• Extracted information:
---------------

(** The comparator of line 143, [None] for NaN. *)
Definition compareFn (a b : Movie.t) : option Z :=
  match new_Date (Movie.release_date b), new_Date (Movie.release_date a) with
  | Some tb, Some ta => Some (tb - ta)
  | _, _ => None
  end.

(** [Array.prototype.sort(comparefn)]: a stable sort that reads a NaN
    from the comparator as 0. An element is moved behind the elements
    that the comparator puts strictly before it. *)
Definition sortCompare {A} (comparefn : A → A → option Z) (x y : A) : Z :=
  default 0 (comparefn x y).

Fixpoint sortInsert {A} (comparefn : A → A → option Z) (x : A) (l : list A)
    : list A :=
  match l with
  | [] => [x]
  | y :: l' =>
      if 0 <? sortCompare comparefn x y then y :: sortInsert comparefn x l'
      else x :: l
  end.

Definition Array_sort {A} (comparefn : A → A → option Z) (l : list A) : list A :=
  foldr (sortInsert comparefn) [] l.

(** The array [fetchMovies] has filled when its loop ends (lines 136-141). *)
Definition combinedResults (w : World) : list Movie.t :=
  concat (map (λ combination, snd (fetchMoviesForCombination w combination))
              GENRE_COMBINATIONS).

(** Lines 135-146. *)
Definition fetchMovies (w : World) : list Movie.t :=
  Array_sort compareFn (combinedResults w).

End Fetch.

(** Lines 148-157. *)
Definition fetchMovieMetadata (w : World) (k : nat) (movieId : N) : MovieData.t :=
  match axios_get_movie w k movieId with
  | Some data => data
  | None => MovieData.failed
  end.

(** ** One run of [updateCatalogAndMetaCache] (lines 159-183)

    The function suspends at three [await]s; between two of them the event
    loop runs it without interruption, and any handler that runs does so
    while it is suspended. [Pc] says where a run is suspended:
    at [await fetchMovies()] (line 162), at [await fetchMovieMetadata(..)]
    for the [k]-th entry [movie] of [results] with [rest] still to come
    (line 171), at [await saveCache()] (line 178), or not at all any more.
    The [await]s inside [fetchMovies] and [saveCache] leave both variables
    alone and count with the [await] of the call. Nothing in the body
    throws: [fetchMoviesForCombination], [fetchMovieMetadata] and
    [saveCache] catch their own errors. *)
Inductive Pc :=
| AwaitFetchMovies
| AwaitFetchMovieMetadata (k : nat) (movie : Movie.t) (rest : list Movie.t)
| AwaitSaveCache
| Returned.

(** Where [for (const movie of results)] suspends next, [k] entries done. *)
Definition forOf (k : nat) (remaining : list Movie.t) : Pc :=
  match remaining with
  | movie :: rest => AwaitFetchMovieMetadata k movie rest
  | [] => AwaitSaveCache
  end.

(** Line 172: [metaCache[movieId] = { timestamp: Date.now(), data: movieData }]. *)
Definition assignMeta (w : World) (k : nat) (movie : Movie.t) (st : Store) : Store :=
  {| catalogCache := catalogCache st;
     metaCache :=
       <[propertyKey (Movie.id movie) :=
           {| MetaEntry.timestamp := Date_now w (S k);
              MetaEntry.data := fetchMovieMetadata w k (Movie.id movie) |}]>
         (metaCache st) |}.

Section Refresh.
Context {runtime : Runtime}.

(** Line 163: [catalogCache = { timestamp: Date.now(), data: results }]. *)
Definition assignCatalog (w : World) (results : list Movie.t) (st : Store) : Store :=
  {| catalogCache :=
       {| CatalogCache.timestamp := Some (Date_now w 0);
          CatalogCache.data := Some results |};
     metaCache := metaCache st |}.

(** The segment that runs when the pending [await] of a run settles: the
    store it leaves and where the run suspends next. [saveCache] writes
    both caches to disk and catches its own errors; it does not touch the
    variables. *)
Definition resume (w : World) (st : Store) (pc : Pc) : Store * Pc :=
  match pc with
  | AwaitFetchMovies =>
      let results := fetchMovies w in
      (assignCatalog w results st, forOf 0 results)
  | AwaitFetchMovieMetadata k movie rest =>
      (assignMeta w k movie st, forOf (S k) rest)
  | AwaitSaveCache => (st, Returned)
  | Returned => (st, Returned)
  end.

(** The run after [n] of its segments. *)
Definition runAfter (w : World) (st : Store) (n : nat) : Store * Pc :=
  Nat.iter n (λ s, resume w (fst s) (snd s)) (st, AwaitFetchMovies).

(** What a handler reads when it runs after [n] segments of the run. *)
Definition sample (w : World) (st : Store) (n : nat) : Store :=
  fst (runAfter w st n).

(** The number of segments of a run: one per [await]. *)
Definition segments (w : World) : nat := 2 + length (fetchMovies w).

---------------

• Required action: Copy out word for word each line of the listing, from the very first line down to the line containing "Definition fetchMovieMetadata (w", and stop after that line.

• Answer to the problem:
(** The comparator of line 143, [None] for NaN. *)
Definition compareFn (a b : Movie.t) : option Z :=
  match new_Date (Movie.release_date b), new_Date (Movie.release_date a) with
  | Some tb, Some ta => Some (tb - ta)
  | _, _ => None
  end.

(** [Array.prototype.sort(comparefn)]: a stable sort that reads a NaN
    from the comparator as 0. An element is moved behind the elements
    that the comparator puts strictly before it. *)
Definition sortCompare {A} (comparefn : A → A → option Z) (x y : A) : Z :=
  default 0 (comparefn x y).

Fixpoint sortInsert {A} (comparefn : A → A → option Z) (x : A) (l : list A)
    : list A :=
  match l with
  | [] => [x]
  | y :: l' =>
      if 0 <? sortCompare comparefn x y then y :: sortInsert comparefn x l'
      else x :: l
  end.

Definition Array_sort {A} (comparefn : A → A → option Z) (l : list A) : list A :=
  foldr (sortInsert comparefn) [] l.

(** The array [fetchMovies] has filled when its loop ends (lines 136-141). *)
Definition combinedResults (w : World) : list Movie.t :=
  concat (map (λ combination, snd (fetchMoviesForCombination w combination))
              GENRE_COMBINATIONS).

(** Lines 135-146. *)
Definition fetchMovies (w : World) : list Movie.t :=
  Array_sort compareFn (combinedResults w).

End Fetch.

(** Lines 148-157. *)
Definition fetchMovieMetadata (w : World) (k : nat) (movieId : N) : MovieData.t :=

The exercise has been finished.